Setting up is practiced as follows. The trip-bar 6 is placed on the frame 10 making coincidence of the cutting parts 13 and 13 with the side plates 10a and 10a, and also making coincidence of the holes 11 and 11 on the side plates 10a and 10a with the center through hole 12 of the trip-bar 6. After the setting, the trip-bar pin 15 is inserted into the center hole 12 in the arrow-marked direction in FIG.5. As a result, the trip-bar pin 15 is rotatably supported by the holes 11 and 11 on both side plates 10a and 10a, and the trip-bar 6 is fixed on the trip-bar pin 15 as shown in FIG.3. Accordingly, the trip-bar 6 can be rotated around the hole 11 on the side plate 10a of the frame 10.

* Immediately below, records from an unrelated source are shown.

(* ===== verification/Wire.v ===== *)
(** The JSON messages of [internal/protocol/types.go], and what sending them does
    to strings.  A message is the value the receiver decodes; a field is named
    as in the code, with a prefix where Rocq needs one. *)
From S2P Require Import Prelude Bytes RecordFmt.
Open Scope Z_scope.

(** ** Messages *)

Record ProduceRecord := MkProduceRecord { pr_Key : bytes; pr_Value : bytes; pr_Partition : Z }.

Record ProduceRequest := MkProduceRequest {
  rq_Topic : string;
  rq_Partition : Z;
  rq_Key : bytes;
  rq_Value : bytes;
  rq_Acks : string;
  rq_Records : list ProduceRecord
}.

Record ProduceResult := MkProduceResult { ps_Partition : Z; ps_Offset : Z }.
Record ProduceResponse := MkProduceResponse { po_Topic : string; po_Results : list ProduceResult }.

Record WireRecord := MkWire { w_Offset : Z; w_Timestamp : Z; w_Key : bytes; w_Value : bytes }.

Record FetchResponse := MkFetch {
  f_Topic : string;
  f_Partition : Z;
  f_HighWatermark : Z;
  f_LogEndOffset : Z;
  f_Records : list WireRecord
}.

Record ReplicaAckRequest := MkAck { a_BrokerID : Z; a_Topic : string; a_Partition : Z; a_LEO : Z }.

(** *** Topics and membership *)

Record ErrorBody := MkErrorBody { eb_Error : string; eb_Leader : Z; eb_LeaderAddr : string }.

Record CreateTopicRequest := MkCreate { cr_Name : string; cr_Partitions : Z; cr_ReplicationFactor : Z }.

Record BrokerInfo := MkBrokerInfo { bi_ID : Z; bi_Addr : string; bi_Alive : bool }.

Record PartitionInfo := MkPartitionInfo {
  pi_ID : Z;
  pi_Leader : Z;
  pi_Replicas : list Z;
  pi_ISR : list Z;
  pi_HW : Z;
  pi_LEO : Z
}.

Record TopicInfo := MkTopicInfo { ti_Name : string; ti_Partitions : list PartitionInfo }.

Record Metadata := MkMetadata { md_Controller : Z; md_Brokers : list BrokerInfo; md_Topics : list TopicInfo }.

Record TopicSnapshot := MkSnapshot { sn_Name : string; sn_Partitions : list PartitionInfo }.

Record MetadataPush := MkPush { mp_Controller : Z; mp_Topics : list TopicSnapshot }.

Record HeartbeatPeerRequest := MkPeerHeartbeat { hp_BrokerID : Z }.

(** *** Groups; a nil map of an assignment is sent as null and read as empty *)

Record JoinRequest := MkJoinRequest { jq_MemberID : string; jq_Topics : list string }.

Record JoinResponse := MkJoinResponse {
  jp_MemberID : string;
  jp_Generation : Z;
  jp_LeaderID : string;
  jp_Members : list string;
  jp_State : string
}.

Record SyncRequest := MkSyncRequest { sq_MemberID : string; sq_Generation : Z }.
Record SyncResponse := MkSyncResponse { sp_Generation : Z; sp_Assignment : gmap string (list Z); sp_State : string }.
Record HeartbeatRequest := MkHeartbeatRequest { hq_MemberID : string; hq_Generation : Z }.
Record HeartbeatResponse := MkHeartbeatResponse { hp_Error : string; hp_State : string }.
Record LeaveRequest := MkLeave { lv_MemberID : string }.
Record OffsetCommit := MkOffsetCommit { oc_Topic : string; oc_Partition : Z; oc_Offset : Z }.

Record OffsetCommitRequest := MkOffsetCommitRequest {
  oq_MemberID : string;
  oq_Generation : Z;
  oq_Offsets : list OffsetCommit
}.

Record OffsetFetchResponse := MkOffsetFetch { of_Offsets : list OffsetCommit }.

(** *** Records on the wire *)

Definition toWire (recs : list record) : list WireRecord :=
  (λ r, MkWire (Offset r) (Timestamp r) (Key r) (Value r)) <$> recs.

(** ** Strings in JSON

    [encoding/json] writes a string as UTF-8: every byte that does not start a
    valid encoding ([utf8.DecodeRune] returns width 1 and [RuneError]) becomes
    U+FFFD; everything else is decoded to what was encoded. *)

Definition in_range (lo hi : Z) (b : byte) : bool := (lo <=? Z_of_byte b) && (Z_of_byte b <=? hi).
Definition cont (b : byte) : bool := in_range 0x80 0xBF b.

(** The width of the rune the bytes start with; [None] if they are invalid. *)
Definition rune_width (bs : bytes) : option nat :=
  match bs with
  | [] => None
  | b0 :: bs =>
    if in_range 0x00 0x7F b0 then Some 1%nat else
    match bs with
    | [] => None
    | b1 :: bs =>
      if in_range 0xC2 0xDF b0 then (if cont b1 then Some 2%nat else None) else
      match bs with
      | [] => None
      | b2 :: bs =>
        if in_range 0xE0 0xEF b0 then
          let lo := if Z_of_byte b0 =? 0xE0 then 0xA0 else 0x80 in
          let hi := if Z_of_byte b0 =? 0xED then 0x9F else 0xBF in
          if in_range lo hi b1 && cont b2 then Some 3%nat else None
        else
        match bs with
        | [] => None
        | b3 :: _ =>
          if in_range 0xF0 0xF4 b0 then
            let lo := if Z_of_byte b0 =? 0xF0 then 0x90 else 0x80 in
            let hi := if Z_of_byte b0 =? 0xF4 then 0x8F else 0xBF in
            if in_range lo hi b1 && cont b2 && cont b3 then Some 4%nat else None
          else None
        end
      end
    end
  end.

Definition RuneError : bytes := [xef; xbf; xbd].

(** [n] bounds the number of runes; the length of the string is enough. *)
Fixpoint coerce_utf8 (n : nat) (bs : bytes) : bytes :=
  match n, bs with
  | S n, b :: bs' =>
    match rune_width bs with
    | Some w => take w bs ++ coerce_utf8 n (drop w bs)
    | None => RuneError ++ coerce_utf8 n bs'
    end
  | _, _ => []
  end.

Definition json_string (bs : bytes) : bytes := coerce_utf8 (length bs) bs.

Definition json_record (w : WireRecord) : WireRecord :=
  MkWire (w_Offset w) (w_Timestamp w) (json_string (w_Key w)) (json_string (w_Value w)).

(** A response as the caller decodes it. *)
Definition json_fetch (f : FetchResponse) : FetchResponse :=
  MkFetch (f_Topic f) (f_Partition f) (f_HighWatermark f) (f_LogEndOffset f)
    (json_record <$> f_Records f).

(** A produce request as the broker it is sent to decodes it. *)
Definition json_request (q : ProduceRequest) : ProduceRequest :=
  MkProduceRequest (rq_Topic q) (rq_Partition q) (json_string (rq_Key q)) (json_string (rq_Value q)) (rq_Acks q)
    ((λ r, MkProduceRecord (json_string (pr_Key r)) (json_string (pr_Value r)) (pr_Partition r)) <$> rq_Records q).

(** [utf8.Valid] *)
Fixpoint valid_utf8_n (n : nat) (bs : bytes) : bool :=
  match n, bs with
  | S n, _ :: _ => match rune_width bs with Some w => valid_utf8_n n (drop w bs) | None => false end
  | _, _ => bool_decide (bs = [])
  end.
Definition valid_utf8 (bs : bytes) : bool := valid_utf8_n (length bs) bs.

(** ** Lemmas *)

Lemma rune_width_pos bs w : rune_width bs = Some w → (0 < w ≤ length bs)%nat.
Proof. unfold rune_width. intros E. repeat (case_match; simplify_eq/=); lia. Qed.

Lemma coerce_utf8_valid n bs : valid_utf8_n n bs = true → coerce_utf8 n bs = bs.
Proof.
  revert bs. induction n as [|n IH]; intros [|b bs]; cbn [valid_utf8_n coerce_utf8]; try done.
  destruct (rune_width (b :: bs)) as [w|]; [|done]. intros H. rewrite IH by done. apply take_drop.
Qed.

Lemma json_string_valid bs : valid_utf8 bs = true → json_string bs = bs.
Proof. apply coerce_utf8_valid. Qed.

Definition ascii_only (bs : bytes) : Prop := Forall (λ b, Z_of_byte b < 128) bs.

Lemma ascii_valid bs : ascii_only bs → valid_utf8 bs = true.
Proof.
  unfold valid_utf8, ascii_only. induction 1 as [|b bs Hb _ IH]; [done|].
  cbn [length valid_utf8_n rune_width]. pose proof (Z_of_byte_range b).
  assert (in_range 0 127 b = true) as -> by (unfold in_range; lia). done.
Qed.

(** A record whose key and value are UTF-8. *)
Definition utf8_record (r : record) : Prop := valid_utf8 (Key r) = true ∧ valid_utf8 (Value r) = true.

#[global] Instance utf8_record_dec r : Decision (utf8_record r).
Proof. unfold utf8_record. apply _. Defined.

Lemma json_record_utf8 r :
  utf8_record r →
  json_record (MkWire (Offset r) (Timestamp r) (Key r) (Value r)) = MkWire (Offset r) (Timestamp r) (Key r) (Value r).
Proof. intros [Hk Hv]. unfold json_record. by rewrite !json_string_valid. Qed.

(** A rune is read from its own bytes. *)
Lemma rune_width_take bs w :
  rune_width bs = Some w → (1 ≤ w ≤ length bs)%nat ∧ ∀ rest, rune_width (take w bs ++ rest) = Some w.
Proof.
  unfold rune_width.
  destruct bs as [|b0 [|b1 [|b2 [|b3 bs]]]]; try done;
    repeat (match goal with |- (if ?c then _ else _) = _ → _ => let E := fresh "E" in destruct c eqn:E end; try done);
    intros [= <-]; (split; [cbn; lia|]); intros rest; cbn [take app];
    repeat match goal with E : _ = ?b |- context [if ?c then _ else _] => match type of E with c = _ => rewrite E end end;
    done.
Qed.

(** What comes out of JSON is UTF-8. *)
Lemma coerce_utf8_n_valid n bs m : (length (coerce_utf8 n bs) ≤ m)%nat → valid_utf8_n m (coerce_utf8 n bs) = true.
Proof.
  revert bs m. induction n as [|n IH]; intros bs m Hm; [by destruct m|].
  destruct bs as [|b bs]; [by destruct m|]. revert Hm. cbn [coerce_utf8].
  destruct (rune_width (b :: bs)) as [w|] eqn:Hw.
  - destruct (rune_width_take _ _ Hw) as [Hle Htake]. specialize (Htake (coerce_utf8 n (drop w (b :: bs)))).
    set (rest := coerce_utf8 n _) in *. rewrite length_app, length_take_le by lia. intros Hm.
    destruct w as [|w]; [lia|]. destruct m as [|m]; [lia|].
    assert (∃ x l, take (S w) (b :: bs) ++ rest = x :: l) as (x & l & E) by (cbn; eauto).
    rewrite E in *. cbn [valid_utf8_n]. rewrite Htake, <- E, drop_app_length' by (rewrite length_take_le; lia).
    apply IH. fold rest. lia.
  - set (rest := coerce_utf8 n bs). intros Hm. change (RuneError ++ rest) with (xef :: xbf :: xbd :: rest) in *.
    destruct m as [|m]; [cbn in Hm; lia|]. cbn [valid_utf8_n length] in *.
    assert (rune_width (xef :: xbf :: xbd :: rest) = Some 3%nat) as -> by (by destruct rest).
    cbn [drop]. apply IH. fold rest. lia.
Qed.

Lemma json_string_utf8 bs : valid_utf8 (json_string bs) = true.
Proof. by apply coerce_utf8_n_valid. Qed.

Lemma json_string_same bs : json_string bs = bs ↔ valid_utf8 bs = true.
Proof. split; [|apply json_string_valid]. intros E. rewrite <- E. apply json_string_utf8. Qed.

(** A record as a follower gets it. *)
Definition through_json (r : record) : record := Rec (Offset r) (Timestamp r) (json_string (Key r)) (json_string (Value r)).

Lemma through_json_utf8 r : utf8_record (through_json r).
Proof. split; apply json_string_utf8. Qed.

Lemma through_json_same r : through_json r = r ↔ utf8_record r.
Proof.
  unfold through_json, utf8_record. rewrite <- !json_string_same. destruct r as [o t k v]; cbn. split.
  - by intros [= -> ->].
  - by intros [-> ->].
Qed.

Lemma json_record_through r :
  json_record (MkWire (Offset r) (Timestamp r) (Key r) (Value r)) =
  json_record (MkWire (Offset (through_json r)) (Timestamp (through_json r)) (Key (through_json r)) (Value (through_json r))).
Proof.
  unfold json_record, through_json. cbn [w_Offset w_Timestamp w_Key w_Value Offset Timestamp Key Value].
  by rewrite (json_string_valid (json_string (Key r))), (json_string_valid (json_string (Value r))) by apply json_string_utf8.
Qed.

Lemma json_string_samples :
  json_string [x68; xc3; xa9; xff] = [x68; xc3; xa9; xef; xbf; xbd] ∧
  json_string [xed; xa0; x80] = RuneError ++ RuneError ++ RuneError ∧
  json_string [xf0; x9f; x98; x80] = [xf0; x9f; x98; x80].
Proof. by vm_compute. Qed.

In the above-mentioned embodiment, since the trip-bar 6 pinches the trip-bar pin 15 by pinchers 14a and 14a of the pinching parts 14 and 14, sufficient strength of fixing the trip-bar 6 and the trip-bar pin 15 is obtainable, and the trip-bar 6 does not become loose in supporting the frame 10. Furthermore, by fitting the grooves 16 and 16 into the pinchers 14a and 14a, looseness of relative axial position between the trip-bar 6 and the trip-bar pin 15 can be minimized, and a high prevision positioning of the trip-bar 6 of the circuit breaker is achievable.

FIG.8 shows an other embodiment, wherein projections 17 and 17 of pinching surfaces of the both pinchers 14a and 14a shown in FIG.8 can prevent slipping off of the trip-bar pin 15 from the trip-bar 6, and the fixing strength of the trip-bar 6 and the trip-bar pin 15 can be increased.

In case that the holes 11 of the frame 10 is manufactured by metal presswork, the holes 11 are precisely positioned on the frame 10. As a result, leaning of the trip-bar 6 against the frame 10 can be substantially eliminated. Though in the above-mentioned embodiments the trip-bar 6 has the pinchers 14a and 14a and the trip-bar pin 15 has the grooves 16, these pinchers 14a and 14a and grooves 16 are not always necessary.